::: THE DATA

Lemma bool_decide_Some (c code : Z) :
  bool_decide (Some c = Some code) = bool_decide (c = code).
Proof. apply bool_decide_ext. split; congruence. Qed.

Lemma check_parents_eq people person r :
  getitem people person = Ok r →
  check_parents people person
  = Ok (bool_decide (father r = None) && bool_decide (mother r = None)).
Proof.
  intros H. unfold check_parents. rewrite H. simpl.
  by destruct (_ && _).
Qed.

Lemma block_eq code g1 g2 g0 people person og tg ht r c :
  getitem people person = Ok r →
  parents people person og tg = Ok c →
  block code g1 g2 g0 people person og tg ht
  = Ok (if bool_decide (c = Some code)
        then [ pick (branch_of (name r) og tg) g1 g2 g0;
               trait_given (branch_of (name r) og tg) (bool_decide (name r ∈ ht)) ]
        else []).
Proof.
  intros H Hc. unfold block, branch_of. rewrite Hc. simpl.
  case_bool_decide; [|done]. rewrite H. simpl.
  by repeat case_bool_decide.
Qed.

Lemma person_factors_founder people person og tg ht r :
  getitem people person = Ok r →
  father r = None → mother r = None →
  person_factors people person og tg ht = Ok [gene_prob person og tg ht].
Proof.
  intros H Hf Hm. unfold person_factors.
  rewrite (check_parents_eq _ _ _ H), Hf, Hm. reflexivity.
Qed.
Lemma home_visual_value (st : State) :
  visual_of NextPage st =
  Ok (Some (if loading st then Neutral
            else if reports_healthy (healthStatus st) then Positive else Negative)).
Proof.
  unfold visual_of, Home.render.
  rewrite home_class_value, home_text_value.
  destruct (loading st); [reflexivity |].
  destruct (reports_healthy (healthStatus st)); reflexivity.
Qed.

Lemma app_visual_value (st : State) :
  visual_of VitePage st =
  Ok (Some (if reports_healthy (healthStatus st) then Positive else Negative)).
Proof.
  unfold visual_of, App.render.
  rewrite app_label_value, app_colour_value.
  destruct (reports_healthy (healthStatus st)); reflexivity.
Qed.

Lemma resolved_visual_value (v : Variant) (st : State) :
  loading st = false ->
  visual_of v st =
  Ok (Some (if reports_healthy (healthStatus st) then Positive else Negative)).
Proof.
  intros Hl. destruct v.
  - rewrite home_visual_value, Hl. reflexivity.
  - apply app_visual_value.
Qed.

(** ** The runtime on a fetch-once component

    The facts below hold for any component shaped like the two pages: one
    request in the effect, an empty dependency array, and callbacks that
    store a value and clear [loading]. *)
Section FetchOnce.

Variable h : Hooks.
Variable url : string.
Variable fallback : JsValue.

Hypothesis effect_shape : effect h = [HttpGet url].
Hypothesis deps_shape : deps h = [].
Hypothesis initial_shape : initial h = mkState JNull true.
Hypothesis fulfilled_shape :
  forall res, on_fulfilled h res = [SetHealthStatus (data res); SetLoading false].
Hypothesis rejected_shape :
  forall e, on_rejected h e = [SetHealthStatus fallback; SetLoading false].

Lemma callback_trace (s : Settlement) :
  then_catch (on_fulfilled h) (on_rejected h) s =
  [SetHealthStatus (stored_value fallback s); SetLoading false].
Proof.
  destruct s; simpl; [apply fulfilled_shape | apply rejected_shape].
Qed.

Lemma mount_value :
  mount h = (mkWorld (mkState JNull true) (Some []) 1, [HttpGet url]).
Proof.
  unfold mount, commit. simpl.
  rewrite effect_shape, deps_shape, initial_shape. reflexivity.
Qed.
(** C5. The bad-fence advisor always returns one message.  The message is
    not empty and holds the sentence that quotes the escaped back ticks as
    the correct symbols and three times the tick of the block as the wrong
    ones.  It is made of the fence instructions, at most one
    ["Furthermore, "] clause of prose, and then a single example section:
    one header followed by one example, which ends the message. *)
Theorem bad_ticks_single_message (code_block : CodeBlock.t) :
  exists msg,
    returns (_get_bad_ticks_message code_block) (Some msg)
    /\ msg <> ""
    /\ Contains
         ("The correct symbols would be \`\`\`, not `"
          ++ CodeBlock.tick code_block ++ CodeBlock.tick code_block
          ++ CodeBlock.tick code_block ++ "`.")
         msg
    /\ exists prose header language example_blocks,
         returns (_get_example language) example_blocks
         /\ msg = "It looks like you are trying to paste code into this channel."
                  ++ nl ++ nl
                  ++ "You seem to be using the wrong symbols to indicate where the code block "
                  ++ "should start. The correct symbols would be \`\`\`, not `"
                  ++ CodeBlock.tick code_block ++ CodeBlock.tick code_block
                  ++ CodeBlock.tick code_block ++ "`."
                  ++ prose ++ header ++ example_blocks
         /\ ((prose = ""
              /\ header = nl ++ nl ++ "**Here is an example of how it should look:**" ++ nl
              /\ language = CodeBlock.language code_block)
             \/ (exists info lines,
                   parse_bad_language (CodeBlock.content code_block) = Some info
                   /\ In lines
                        [ "Make sure there are no spaces between the back ticks and `"
                          ++ BadLanguage.language info ++ "`.";
                          "Make sure you put your code on a new line following `"
                          ++ BadLanguage.language info ++ "`. "
                          ++ "There must not be any spaces after `"
                          ++ BadLanguage.language info ++ "`.";
                          "Make sure there are no spaces between the back ticks and `"
                          ++ BadLanguage.language info ++ "`. "
                          ++ "Make sure you put your code on a new line following `"
                          ++ BadLanguage.language info ++ "`. "
                          ++ "There must not be any spaces after `"
                          ++ BadLanguage.language info ++ "`." ]
                   /\ prose = nl ++ nl
                              ++ "Furthermore, it looks like you incorrectly specified a "
                              ++ "language for your code block. " ++ lines
                   /\ header = nl ++ nl
                               ++ "**Here is an example of how it should look:**" ++ nl
                   /\ language = BadLanguage.language info)
             \/ (prose = nl ++ nl
                         ++ "Furthermore, it looks like you pasted Python code without syntax "
                         ++ "highlighting. Please use syntax highlighting to improve the "
                         ++ "legibility of your code and make it easier for us to help you."
                 /\ header = nl ++ nl ++ "**To do this, use the following method:**" ++ nl
                 /\ language = "python")).
Proof.
  exists (bad_ticks_value code_block).
  split; [apply _get_bad_ticks_message_returns|].
  split; [unfold bad_ticks_value; destruct (addition_of code_block); discriminate|].
  split.
  - unfold bad_ticks_value.
    assert (Hin : forall tail,
               Contains
                 ("The correct symbols would be \`\`\`, not `"
                  ++ CodeBlock.tick code_block ++ CodeBlock.tick code_block
                  ++ CodeBlock.tick code_block ++ "`.")
                 (bad_ticks_instructions code_block ++ tail)).
    { intros tail. rewrite bad_ticks_instructions_text.
      exists ("It looks like you are trying to paste code into this channel."
              ++ nl ++ nl
              ++ "You seem to be using the wrong symbols to indicate where the code block "
              ++ "should start. "), tail.
      rewrite !append_assoc. reflexivity. }
    destruct (addition_of code_block); apply Hin.
  - unfold bad_ticks_value, addition_of, bad_lang_value, no_lang_value.
    destruct (parse_bad_language (CodeBlock.content code_block)) as [info|] eqn:E;
      [destruct (truthy_list (bad_lang_lines info)) eqn:Hlines|].
    + generalize (_get_example_returns (BadLanguage.language info)).
      generalize (example_of (BadLanguage.language info)). intros ex Hret.
      exists (nl ++ nl
              ++ "Furthermore, it looks like you incorrectly specified a "
              ++ "language for your code block. " ++ join " " (bad_lang_lines info)),
        (nl ++ nl ++ "**Here is an example of how it should look:**" ++ nl),
        (BadLanguage.language info), ex.
      split; [exact Hret|]. split.
      * rewrite bad_ticks_text_bad_lang. reflexivity.
      * right; left. exists info, (join " " (bad_lang_lines info)).
        split; [reflexivity|]. split; [|repeat split; reflexivity].
        rewrite bad_lang_lines_text. unfold bad_lang_lines in Hlines.
        destruct (BadLanguage.leading_spaces info),
          (BadLanguage.terminal_newline info); cbn [In]; auto.
        discriminate Hlines.
    + destruct (truthy (CodeBlock.language code_block));
        [|destruct (is_repl_code _ || is_python_code _)].
      * ends_with_example.
      * ends_with_no_lang.
      * ends_with_example.
    + destruct (truthy (CodeBlock.language code_block));
        [|destruct (is_repl_code _ || is_python_code _)].
      * ends_with_example.
      * ends_with_no_lang.
      * ends_with_example.
Qed.
Definition insert (self : ref) : Prog unit :=
  let* values := values_of self in
  db_execute_insert (_values values).

(** The arguments [_from_row] passes to the constructor: the columns of
    the row, with [URL(base_url) if base_url else None] for [base_url]. *)
Definition row_arguments (data : db.Puppet) : db.Puppet :=
  db.with_base_url
    (if truthy_url (db.base_url data) then
       match db.base_url data with
       | Some (db.text s) | Some (db.URL s) => Some (db.URL s)
       | None => None
       end
     else None) data.

(** [DBPuppet._from_row], called on the subclass: [None] for no row;
    otherwise the constructor of [Puppet] is called with the columns of the
    row, [base_url] converted. *)
Definition _from_row (row : option db.Puppet) : Prog (option ref) :=
  match row with
  | None => Ret None
  | Some data => let* puppet := __init__ (row_arguments data) in Ret (Some puppet)
  end.

(** [DBPuppet.get_by_tgid], the [super().get_by_tgid] of the getter. *)
Definition super_get_by_tgid (tgid : Z) : Prog (option ref) :=
  let* row := db_fetchrow tgid in
  _from_row row.

(** The body of [Puppet.get_by_tgid] from the store lookup on. *)
Definition load_or_create (tgid : Z) (create : bool) : Prog (option ref) :=
  let* puppet := super_get_by_tgid tgid in
  match puppet with
  | Some puppet =>
      _add_to_cache puppet >>>
      Ret (Some puppet)
  | None =>
      if create then
        let* puppet := __init__ (new_puppet tgid) in
        insert puppet >>>
        _add_to_cache puppet >>>
        Ret (Some puppet)
      else Ret None
  end.

(** [Puppet.get_by_tgid] under its decorator. *)
Definition get_by_tgid (tgid : option Z) (create : bool) : Prog (option ref) :=
  async_getter_lock tgid
    match tgid with
    | None => Ret None
    | Some tgid =>
        Get (fun c =>
          match by_tgid c !! tgid with
          | Some puppet => Ret (Some puppet)
          | None => load_or_create tgid create
          end)
    end.

(** *** The event loop and the database *)

(** How a request is answered in a state of the class. The lock of a key
    is granted when no task holds it; while it is held the request gets no
    answer and the task stays suspended. The table answers every
    statement; an [INSERT] of a key that is present fails. *)
Definition serve (r : Request) (c : Class) : option (Answer * Class) :=
  match r with
  | acquire key =>
      if bool_decide (key ∈ _async_get_locks c) then None
      else Some (acquired, with_locks ({[key]} ∪ _async_get_locks c) c)
  | fetchrow tgid =>
      Some (fetched (table c !! tgid), with_table (table c) (queries c ++ [r]) c)
  | execute_insert row =>
      match table c !! db.id row with
      | Some _ => Some (failed OtherException, with_table (table c) (queries c ++ [r]) c)
      | None => Some (executed, with_table (<[db.id row := row]> (table c)) (queries c ++ [r]) c)
      end
  end.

::::::

# [BRIEF]
Across all the records above, how many lines hold the word "mkState"? Answer with only that number.

# [SOLUTION TO THIS TASK]
2